Du XIIe au XVIIe siècle, quand on l’appelait encore « morillon taconné », le pinot meunier courait déjà les vignes d’Epernay à Paris et assurait la renommée des vins dits de la « rivière » (la Marne) – par opposition à ceux de la « montagne » (de Reims), jugés à l’époque « petits et verdelets ». Mais cela, c’était avant. Avant que son faux frère le pinot noir et l’arrogant chardonnay bourguignon ne l’éclipsent. Du moins des louanges. Car, bien que délaissé, le cépage est resté droit sur ses ceps, mais réduit aux seconds rôles. Il tire son nom du fin duvet blanchâtre qui recouvre la face inférieure de ses jeunes feuilles : celles-ci semblent saupoudrées de farine, d’où le « meunier ». Cette villosité le distingue notamment du pinot noir. Vigoureux, le cépage résiste bien aux gelées meurtrières du printemps et s’accommode des terroirs froids et humides, trop hostiles pour ses deux concurrents champenois. C’est pourquoi on le retrouve surtout dans l’ouest de la vallée de la Marne et dans l’Aisne. Et un peu partout, aussi, planté par défaut : fort de ses 11000 hectares (37 % du vignoble régional), il talonne le pinot noir (38 %) et devance le chardonnay (28 %).
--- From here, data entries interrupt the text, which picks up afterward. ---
(* ===== verification/BufferController.v ===== *)
(** The controller of capacity buffers
    (src/pkg/capacitybuffer/controller/controller.go): what it reconciles and
    when, with the update of the statuses (updater/) and the cache of
    reconciliation times (metrics/); and the processors that inject the fake
    pods of the buffers into a scale-up and take them out of its status
    (src/pkg/processors/capacitybuffer), with their registry (fakepods/). *)
From stdpp Require Import prelude gmap strings pretty list numbers fin_maps.
From S2P Require Import Prelude Api Drain Framework Pdb ProvReq Utilization Similar Eviction CapacityBuffer BufferTranslation BufferQuotas.
Local Open Scope Z_scope.

Section controller.
Context `{GR : GoRange} `{QE : QuantityExact} `{SU : StatusConditionUpdate} {Rest W : Type} `{SB : SortSliceBy}.
Context (PodRequests : BufferPod Rest → gmap string Quantity)
  (templates_equal : PodTemplateSpec Rest → PodTemplateSpec Rest → bool) (labels_Parse : string → result string string)
  (NewRequirement : string → string → list string → result string (gmap string string → bool))
  (quantities_equal : gmap string Quantity → gmap string Quantity → bool).
Abbreviation Client := (CapacityBufferClient (Rest := Rest) (W := W)).
Implicit Types (c : Client) (w : W) (buffer : CapacityBuffer) (buffers : list CapacityBuffer) (now : Z).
Considéré comme peu noble, il est utilisé comme un simple complément des deux raisins stars dans les assemblages, où il apporte néanmoins beaucoup de fruit (mirabelle, coing, abricot, pêche, fruits rouges…), de la rondeur et de la souplesse.
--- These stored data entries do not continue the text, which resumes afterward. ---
(** * passphrase2pgp: the UserID packet and the key-derivation step

    A shallow embedding of two source files of passphrase2pgp:

    - the [openpgp] file that declares [UserID] and its methods [Packet],
      [Load], [SignType], [Subpackets] and [SignData];
    - [passphrase2pgp.go]: the constants [kdfTime] and [kdfMemory], the
      function [kdf], the record [options] and the key-generation branch of
      [main].

    Conventions.  A Go [[]byte] is a [list byte]; a Go integer is a [Z] whose
    conversions ([uint32], [uint8], [byte]) are written out as the reductions
    they perform.  An operation that can panic at run time (indexing, slicing)
    returns [option], [None] being the panic.  A method with a pointer
    receiver that assigns to it returns the receiver's new state. *)

From Stdlib Require Import ZArith List Lia Bool String.
From Stdlib Require Init.Byte Strings.Byte.
From coqutil Require Import Byte.
Import ListNotations.

Local Open Scope Z_scope.

(** ** Go's built-in operations *)

Module Go.

(** A computation that may panic. *)
Definition bind {A B} (m : option A) (k : A -> option B) : option B :=
  match m with
  | Some a => k a
  | None => None
  end.

(** [uint32(x)], [uint8(x)] and the wrap-around of the 64-bit [int]. *)
Definition uint32 (x : Z) : Z := x mod 2 ^ 32.
Definition uint8 (x : Z) : Z := x mod 2 ^ 8.
Definition int (x : Z) : Z := (x + 2 ^ 63) mod 2 ^ 64 - 2 ^ 63.

(** [len(s)] as an [int]. *)
Definition len {A} (s : list A) : Z := Z.of_nat (List.length s).

(** [make([]byte, n)]: [n] zero bytes. *)
Definition make (n : Z) : list byte := repeat Byte.x00 (Z.to_nat n).

(** [s[i]] as a value: panics when [i] is out of range. *)
Definition index {A} (s : list A) (i : nat) : option A := nth_error s i.

(** [s[i] = v]: panics when [i] is out of range. *)
Definition store {A} (s : list A) (i : nat) (v : A) : option (list A) :=
  if (i <? List.length s)%nat
  then Some (firstn i s ++ v :: skipn (S i) s)
  else None.

(** [s[lo:]] and [s[:hi]]; a slice is modelled with its capacity equal to
    its length, so both panic past [len(s)]. *)
Definition slice_from {A} (s : list A) (lo : nat) : option (list A) :=
  if (lo <=? List.length s)%nat then Some (skipn lo s) else None.

Definition slice_to {A} (s : list A) (hi : nat) : option (list A) :=
  if (hi <=? List.length s)%nat then Some (firstn hi s) else None.

(** [copy(dst, src)]: the first [min(len(dst), len(src))] elements of [src]
    overwrite the start of [dst]; the value is the new content of [dst]. *)
Definition copy {A} (dst src : list A) : list A :=
  let n := Nat.min (List.length dst) (List.length src) in
  firstn n src ++ skipn n dst.

(** [copy(s[lo:], src)]: [s[lo:]] shares its array with [s], so the copy is
    seen through [s]; the value is the new content of [s]. *)
Definition copy_from {A} (s : list A) (lo : nat) (src : list A)
  : option (list A) :=
  bind (slice_from s lo) (fun tail => Some (firstn lo s ++ copy tail src)).

(** [append(s, t...)]. *)
Definition append {A} (s t : list A) : list A := s ++ t.

End Go.

Declare Scope go_scope.
Delimit Scope go_scope with go.
Notation "x <- m ;; k" := (Go.bind m (fun x => k))
  (at level 61, m at next level, right associativity) : go_scope.
Local Open Scope go_scope.

(** ** Package [openpgp] *)

Module openpgp.

(** Go's [error] values that this file can return: [errors.New(msg)], and
    the failure of the packet reader. *)
Inductive error : Type :=
| errors_New (msg : string)
| FramingError.

(** A function result [(value, err)]. *)
Inductive result (A : Type) : Type :=
| Ok (a : A)
| Err (e : error).
Arguments Ok {A} a.
Arguments Err {A} e.

(** An [io.Reader] over a finite input: the bytes not yet read. *)
Definition Reader : Type := list byte.

(** [Subpacket] is declared in a file of the package that is not part of
    this development; the composite literals of [Subpackets] give its two
    fields. *)
Record Subpacket : Type := { Type' : Z; Data : list byte }.

(** Modelled from the spec: [readPacket], the packet framer's decoder, whose
    source is not part of this development.  The spec (section 4.1, and
    the Packet entry of section 3): a packet is a header byte [0xC0 | tag],
    one length byte and a body of exactly that many bytes; decoding fails
    with a framing error when the stream is shorter than the declared
    length or when the header byte's high bits do not match [0xC0].
    [UserID.Load] reads the header at [packet[0]] and the body at
    [packet[2:]], so the decoder hands back the whole packet, header and
    length byte included, and leaves the reader after the body. *)
Definition readPacket (r : Reader) : result (list byte * Reader) :=
  match r with
  | head0 :: head1 :: rest =>
      let n := Z.to_nat (byte.unsigned head1) in
      if negb (Z.land (byte.unsigned head0) 0xc0 =? 0xc0) then Err FramingError
      else if (List.length rest <? n)%nat then Err FramingError
      else Ok (head0 :: head1 :: firstn n rest, skipn n rest)
  | _ => Err FramingError
  end.

(** What [UserID.Load] relies on about the packet reader it calls: a packet
    it returns is the packet at the head of the stream (a header byte, a
    length byte and a body of that length) and the reader is left after it;
    and a whole packet with the header [0xC0|13] at the head of the stream
    is returned. *)
Definition packet_reader (read : Reader -> result (list byte * Reader))
  : Prop :=
  (forall r packet r',
     read r = Ok (packet, r') ->
     exists header n body,
       r = header :: n :: body ++ r' /\
       packet = header :: n :: body /\
       List.length body = Z.to_nat (byte.unsigned n)) /\
  (forall n body rest,
     List.length body = Z.to_nat (byte.unsigned n) ->
     read (byte.of_Z (Z.lor 0xc0 13) :: n :: body ++ rest)
     = Ok (byte.of_Z (Z.lor 0xc0 13) :: n :: body, rest)).

Module UserID.

(** [type UserID struct { ID []byte; EnableMDC bool }] *)
Record t : Type := { ID : list byte; EnableMDC : bool }.

(** [func (u *UserID) Packet() []byte] *)
Definition Packet (u : t) : option (list byte) :=
  let packet := Go.make (Go.len (ID u) + 2) in
  packet <- Go.store packet 0 (byte.of_Z (Z.lor 0xc0 13)) ;;
  packet <- Go.store packet 1 (byte.of_Z (Go.len (ID u))) ;;
  packet <- Go.copy_from packet 2 (ID u) ;;
  Some packet.

Section Load.

(** The packet reader [Load] calls; [readPacket] above is the one the
    spec describes. *)
Variable read : Reader -> result (list byte * Reader).

(** [func (u *UserID) Load(r io.Reader) (err error)]: the receiver
    after the call, and the error or, when it is nil, the reader after
    the packet. *)
Definition Load (u : t) (r : Reader) : option (t * result Reader) :=
  match read r with
  | Err e => Some (u, Err e)
  | Ok (packet, r') =>
      head <- Go.index packet 0 ;;
      if negb (byte.unsigned head =? Z.lor 0xc0 13)
      then Some (u, Err (errors_New "invalid input"))
      else
        id <- Go.slice_from packet 2 ;;
        Some ({| ID := id; EnableMDC := EnableMDC u |}, Ok r')
  end.

End Load.

(** [func (u *UserID) SignType() byte] *)
Definition SignType (u : t) : byte := byte.of_Z 0x13.

(** [func (u *UserID) Subpackets() []Subpacket] *)
Definition Subpackets (u : t) : option (list Subpacket) :=
  let subpackets :=
    [ {| Type' := 27; Data := [byte.of_Z 0x03] |};
      {| Type' := 30; Data := [byte.of_Z 0x01] |} ] in
  if EnableMDC u
  then Go.slice_from subpackets 0
  else Go.slice_to subpackets 1.

(** [func (u *UserID) SignData() []byte] *)
Definition SignData (u : t) : option (list byte) :=
  let prefix := [byte.of_Z 0xb4; byte.of_Z 0; byte.of_Z 0; byte.of_Z 0] in
  whole <- Packet u ;;
  packet <- Go.slice_from whole 1 ;;
  Some (Go.append prefix packet).

End UserID.

End openpgp.

(** ** Package [main]: [passphrase2pgp.go] *)

Module passphrase2pgp.

Import openpgp.

Definition kdfTime : Z := 8.
Definition kdfMemory : Z := 1024 * 1024.

(** The arguments [kdf] hands to [argon2.IDKey] after the passphrase and
    the salt: the local variables [time], [memory] and [threads], and the
    key length. *)
Record Argon2Params : Type :=
  { time : Z; memory : Z; threads : Z; keyLen : Z }.

(** The first three statements of [kdf]: the products are computed in
    [int] and converted to [uint32]. *)
Definition kdf_params (scale : Z) : Argon2Params :=
  {| time := Go.uint32 (Go.int (kdfTime * scale));
     memory := Go.uint32 (Go.int (kdfMemory * scale));
     threads := Go.uint8 1;
     keyLen := 64 |}.

(** [type options struct] *)
Record options : Type :=
  { sign : bool;
    keygen : bool;
    armor : bool;
    created : Z;
    fingerprint : bool;
    help : bool;
    input : string;
    load : string;
    now : bool;
    paranoid : bool;
    public : bool;
    repeat : Z;
    subkey : bool;
    uid : string }.

(** The two key types are declared in files that are not part of this
    development; [main] uses their methods [Seed] and [SetCreated], both
    on a pointer receiver. *)
Class Key (K : Type) : Type :=
  { Seed : K -> list byte -> K;
    SetCreated : K -> Z -> K }.

(** The local variables [key], [subkey] and [userid] of [main]. *)
Record locals (SignKey EncryptKey : Type) : Type :=
  { key : SignKey; subkey_ : EncryptKey; userid : UserID.t }.
Arguments key {SignKey EncryptKey} _.
Arguments subkey_ {SignKey EncryptKey} _.
Arguments userid {SignKey EncryptKey} _.

Section WithArgon2.

(** [argon2.IDKey(password, salt, time, memory, threads, keyLen)] of
    [golang.org/x/crypto/argon2]; [None] is its panic. *)
Variable IDKey :
  list byte -> list byte -> Z -> Z -> Z -> Z -> option (list byte).

(** [func kdf(passphrase, uid []byte, scale int) []byte] *)
Definition kdf (passphrase uid : list byte) (scale : Z)
  : option (list byte) :=
  let p := kdf_params scale in
  IDKey passphrase uid (time p) (memory p) (threads p) (keyLen p).

Context {SignKey EncryptKey : Type}.
Context {SignKey_methods : Key SignKey}.
Context {EncryptKey_methods : Key EncryptKey}.

(** The branch of [main] taken when [options.load] is empty, from
    [// Run KDF on passphrase] to its end, [passphrase] being the
    passphrase that was read. *)
Definition main_keygen (o : options) (passphrase : list byte)
    (l : locals SignKey EncryptKey)
  : option (locals SignKey EncryptKey) :=
  let scale := if paranoid o then 2 else 1 in
  seed <- kdf passphrase (list_byte_of_string (uid o)) scale ;;
  lo <- Go.slice_to seed 32 ;;
  let key := SetCreated (Seed (key l) lo) (created o) in
  let userid :=
    {| UserID.ID := list_byte_of_string (uid o);
       UserID.EnableMDC := false |} in
  if subkey o then
    hi <- Go.slice_from seed 32 ;;
    let subkey := SetCreated (Seed (subkey_ l) hi) (created o) in
    Some {| key := key; subkey_ := subkey; userid := userid |}
  else
    Some {| key := key; subkey_ := subkey_ l; userid := userid |}.

End WithArgon2.

(** What this development relies on about [argon2.IDKey]: called with
    [time] and [threads] of at least 1 (below that it panics), it returns a
    key of [keyLen] bytes. *)
Definition Argon2_interface
    (IDKey : list byte -> list byte -> Z -> Z -> Z -> Z -> option (list byte))
  : Prop :=
  forall password salt time memory threads keyLen,
    1 <= time -> 1 <= threads ->
    exists k,
      IDKey password salt time memory threads keyLen = Some k /\
      List.length k = Z.to_nat keyLen.

End passphrase2pgp.

(** ** Reference encoding and sample values *)

(** The four bytes of [n] in big-endian order, as
    [binary.BigEndian.PutUint32] writes them. *)
Definition big_endian32 (n : Z) : list byte :=
  [ byte.of_Z (Z.shiftr n 24); byte.of_Z (Z.shiftr n 16);
    byte.of_Z (Z.shiftr n 8); byte.of_Z n ].

(** The value that four big-endian bytes stand for. *)
Definition big_endian_value (bs : list byte) : Z :=
  fold_left (fun acc b => acc * 256 + byte.unsigned b) bs 0.

Module Sample.

Import openpgp.

(** [var userid UserID]: Go's zero value. *)
Definition zero : UserID.t :=
  {| UserID.ID := []; UserID.EnableMDC := false |}.

Definition id256 : UserID.t :=
  {| UserID.ID := List.repeat Byte.x41 256; UserID.EnableMDC := false |}.

Definition alice : UserID.t :=
  {| UserID.ID := list_byte_of_string "Alice <alice@example.org>";
     UserID.EnableMDC := true |}.

(** A receiver that holds an earlier identity. *)
Definition earlier : UserID.t :=
  {| UserID.ID := list_byte_of_string "Alice"; UserID.EnableMDC := true |}.

(** A function with the interface of [argon2.IDKey], to instantiate what
    is stated for every such function.  It is not Argon2id: below one
    round or one thread it panics, and otherwise its key counts up from
    the lengths of the password and of the salt. *)
Definition IDKey (password salt : list byte)
    (time memory threads keyLen : Z) : option (list byte) :=
  if (time <? 1) || (threads <? 1) then None
  else Some (map (fun i => byte.of_Z (Z.of_nat i + Go.len password + Go.len salt))
               (seq 0 (Z.to_nat keyLen))).

(** A key type that records the arguments of [Seed] and [SetCreated]. *)
Record RecordedKey : Type :=
  { seeded_with : list byte; created_at : Z }.

#[global] Instance RecordedKey_methods : passphrase2pgp.Key RecordedKey :=
  {| passphrase2pgp.Seed := fun k seed =>
       {| seeded_with := seed; created_at := created_at k |};
     passphrase2pgp.SetCreated := fun k t =>
       {| seeded_with := seeded_with k; created_at := t |} |}.

Definition no_key : RecordedKey := {| seeded_with := []; created_at := 0 |}.

(** [passphrase2pgp -u "Alice <alice@example.org>" -s] *)
Definition opts : passphrase2pgp.options :=
  {| passphrase2pgp.sign := false;
     passphrase2pgp.keygen := true;
     passphrase2pgp.armor := false;
     passphrase2pgp.created := 0;
     passphrase2pgp.fingerprint := false;
     passphrase2pgp.help := false;
     passphrase2pgp.input := "";
     passphrase2pgp.load := "";
     passphrase2pgp.now := false;
     passphrase2pgp.paranoid := false;
     passphrase2pgp.public := false;
     passphrase2pgp.repeat := 1;
     passphrase2pgp.subkey := true;
     passphrase2pgp.uid := "Alice <alice@example.org>" |}.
Ce mal-aimé, réputé rustique et manquant d’acidité, a dû attendre longtemps avant d’être de nouveau apprécié pour lui-même. Car, planté au bon endroit, bien traité à la vigne et correctement vinifié au chai, le pinot meunier seul peut donner de grands champagnes. Une réalité de plus en plus prégnante tant les cuvées « 100 % meunier » fleurissent chez les vignerons récoltants-manipulants, les coopératives, et même certaines maisons, qui lui rendent – enfin ! – un hommage mérité.
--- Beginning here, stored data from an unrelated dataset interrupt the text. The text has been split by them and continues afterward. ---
(** * ReviewNow: the metadata-enrichment and translation pipeline

    A shallow embedding of [src/metadata_enricher.py] (class
    [MetadataEnricher]) and the properties of its chunker, translation
    cache, fallback chain and Semantic Scholar enrichment.

    Python [str] values are sequences of Unicode code points: they are
    modelled as [list N].  Python integers are unbounded: they are [Z].
    The session dictionary [translation_cache] is a [gmap]. *)

From Stdlib Require Import ZArith NArith Ascii String List Lia Bool.
From stdpp Require Import base option list gmap.

Import ListNotations.
Local Open Scope Z_scope.
#[local] Set Warnings "-register-all".

(** ** Strings *)

Abbreviation str := (list N).

(** An ASCII literal of the source as a sequence of code points. *)
Fixpoint lit (s : string) : str :=
  match s with
  | EmptyString => []
  | String a s' => N_of_ascii a :: lit s'
  end.

(** [len(s)] *)
Definition len (s : str) : Z := Z.of_nat (length s).

(** How CPython adjusts the bounds of [s[lo:hi]] and of
    [s.rfind(sub, start, end)] for a string of length [n]. *)
Definition adjust_start (n i : Z) : Z :=
  if i <? 0 then Z.max 0 (i + n) else i.

Definition adjust_end (n i : Z) : Z :=
  if n <? i then n else if i <? 0 then Z.max 0 (i + n) else i.

(** [s[lo:hi]] *)
Definition slice (s : str) (lo hi : Z) : str :=
  let lo' := adjust_end (len s) lo in
  let hi' := adjust_end (len s) hi in
  take (Z.to_nat (hi' - lo')) (drop (Z.to_nat lo') s).

(** [s[lo:]] *)
Definition slice_from (s : str) (lo : Z) : str :=
  drop (Z.to_nat (adjust_end (len s) lo)) s.

(** [s.startswith(p)] *)
Fixpoint startswith (s p : str) : bool :=
  match p, s with
  | [], _ => true
  | _ :: _, [] => false
  | a :: p', b :: s' => N.eqb a b && startswith s' p'
  end.

(** [sub in s] *)
Fixpoint str_in (sub s : str) : bool :=
  match s with
  | [] => startswith [] sub
  | _ :: s' => startswith s sub || str_in sub s'
  end.

(** [sep.join(parts)] *)
Fixpoint join (sep : str) (parts : list str) : str :=
  match parts with
  | [] => []
  | [p] => p
  | p :: ps => p ++ sep ++ join sep ps
  end.

(** The candidates of [rfind], from the highest index [lo + k] down to [lo]. *)
Fixpoint rfind_scan (text sub : str) (lo : Z) (k : nat) : Z :=
  if startswith (drop (Z.to_nat (lo + Z.of_nat k)) text) sub
  then lo + Z.of_nat k
  else match k with
       | O => -1
       | S k' => rfind_scan text sub lo k'
       end.

(** [text.rfind(sub, start, end)]: the highest index at which [sub] occurs
    inside [text[start:end]], or [-1]. *)
Definition rfind (text sub : str) (start end_ : Z) : Z :=
  let lo := adjust_start (len text) start in
  let hi := adjust_end (len text) end_ in
  if hi - lo <? len sub then -1
  else rfind_scan text sub lo (Z.to_nat (hi - lo - len sub)).

(** ** The chunker: [MetadataEnricher.chunk_text] *)

Module Chunker.

Definition SPACE : N := 32%N.
Definition NEWLINE : N := 10%N.
Definition DOT : N := 46%N.
Definition QUESTION : N := 63%N.
Definition BANG : N := 33%N.

(** [max(a, b, c, d, e, f)] over the results of the six [rfind] calls. *)
Definition last_terminator (text : str) (start end_ : Z) : Z :=
  Z.max (rfind text [DOT; SPACE] start end_)
 (Z.max (rfind text [QUESTION; SPACE] start end_)
 (Z.max (rfind text [BANG; SPACE] start end_)
 (Z.max (rfind text [DOT; NEWLINE] start end_)
 (Z.max (rfind text [QUESTION; NEWLINE] start end_)
        (rfind text [BANG; NEWLINE] start end_))))).

(** The value of [sentence_end] when the chunk is appended (lines 89-105). *)
Definition sentence_end (text : str) (max_chunk_size start : Z) : Z :=
  let end_ := start + max_chunk_size in
  let sentence_end := last_terminator text start end_ in
  if sentence_end =? -1 then
    let sentence_end := rfind text [SPACE] start end_ in
    if sentence_end =? -1 then end_ - 1 else sentence_end
  else sentence_end.

(** The [while start < len(text)] loop (lines 82-109).  [fuel] bounds the
    number of iterations; [None] means the bound was hit before the loop
    left. *)
Fixpoint chunk_loop (fuel : nat) (text : str) (max_chunk_size start : Z)
    (chunks : list str) : option (list str) :=
  match fuel with
  | O => None
  | S fuel' =>
    if start <? len text then
      if len text <=? start + max_chunk_size then
        Some (chunks ++ [slice_from text start])
      else
        let sentence_end := sentence_end text max_chunk_size start in
        chunk_loop fuel' text max_chunk_size (sentence_end + 1)
                   (chunks ++ [slice text start (sentence_end + 1)])
    else Some chunks
  end.

(** [chunk_text(text, max_chunk_size)] run for at most [fuel] iterations. *)
Definition chunk_text_fuel (fuel : nat) (text : str) (max_chunk_size : Z)
    : option (list str) :=
  if bool_decide (text = []) || (len text <=? max_chunk_size) then Some [text]
  else chunk_loop fuel text max_chunk_size 0 [].

(** The call as the translator makes it: one iteration for each character
    of [text], and one more, is all the loop can ever need when it
    progresses. *)
Definition chunk_text (text : str) (max_chunk_size : Z) : option (list str) :=
  chunk_text_fuel (S (length text)) text max_chunk_size.

End Chunker.

(** ** The outside world

    What the class reaches for outside the repository: the [translate]
    package (primary backend), [requests.get] (secondary backend and
    Semantic Scholar), [urllib.parse.urlencode] and the Unicode case
    mapping behind [str.upper].  A call either returns or raises; which
    of the two depends on the world at the time of the call. *)

Inductive response (A : Type) : Type :=
| Returns (a : A)
| Raises.
Arguments Returns {A} a.
Arguments Raises {A}.

(** A decoded JSON document, as [response.json()] hands it to the code.
    Fractional numbers behave like integers under every operation used
    here (truthiness, indexing, iteration, [+=]). *)
Inductive json : Type :=
| JNull
| JBool (b : bool)
| JNum (n : Z)
| JStr (s : str)
| JArr (items : list json)
| JObj (fields : list (str * json)).

(** A [requests.Response]: [json_body] is [None] when [response.json()]
    raises. *)
Record http_response : Type := {
  status_code : Z;
  json_body : option json
}.

Class Runtime : Type := {
  World : Type;
  (** [Translator(to_lang=.., from_lang=..).translate(chunk)] *)
  translator_translate : str -> str -> str -> World -> response str * World;
  (** [requests.get(url, timeout=..)] *)
  requests_get : str -> World -> response http_response * World;
  (** [urllib.parse.urlencode(params)] *)
  urlencode : list (str * str) -> str;
  (** The upper-case mapping of a code point outside ASCII. *)
  upper_nonascii : N -> str
}.

(** What a call leaves behind, for the properties that count calls. *)
Inductive event : Type :=
| EvPrimary (to_lang from_lang chunk : str) (r : response str)
| EvGoogle (to_lang from_lang text : str) (r : response http_response)
| EvGet (url : str) (r : response http_response)
| EvSleep (ms : Z).

(** The attributes set by [MetadataEnricher.__init__]. *)
Record session : Type := {
  translation_cache : gmap str str;
  translation_fail_count : Z;
  use_google_translate : bool
}.

(** [MetadataEnricher()] *)
Definition init : session :=
  {| translation_cache := ∅;
     translation_fail_count := 0;
     use_google_translate := false |}.

(** ** Python values *)

(** [bool(v)] *)
Definition truthy (v : json) : bool :=
  match v with
  | JNull => false
  | JBool b => b
  | JNum n => negb (n =? 0)
  | JStr s => negb (bool_decide (s = []))
  | JArr items => negb (bool_decide (items = []))
  | JObj fields => negb (bool_decide (fields = []))
  end.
Pionnière de cette réhabilitation et de la biodynamie, Françoise Bedel prêche sur ses terroirs de la porte occidentale de la Marne, où le pinot meunier frise les 80 % de l’encépagement. Et comme cette autre « grande dame » de la Champagne a la voix qui porte, on l’écoute ! Sa cuvée Origin’elle est une ode au cépage révélé, même s’il doit composer dans la bouteille avec 10 % de pinot noir.
Nul compromis, en revanche, dans les formidables sélections parcellairesd’Eric Taillet ou l’Irizée de Régis Poissinet. Comme en Bourgogne, le premier, vigneron à Baslieux-sousChâtillon (Marne), organise sa production selon une pyramide des crus réfléchie et construite autour du pinot meunier, dont il est aujourd’hui l’un des meilleurs vinificateurs de la vallée de la Marne. Le second, lui, a choisi ce même cépage pour signifier le renouveau du domaine familial de Cuchery. Tandis que Michel Loriot, vigneron mélomane de Festigny, compose une symphonie de saveurs de vieux meunier dans ses flacons de Monodie, Charlène Loriot (sans rapport avec Michel) donne, elle, des accents féminins à ses vins.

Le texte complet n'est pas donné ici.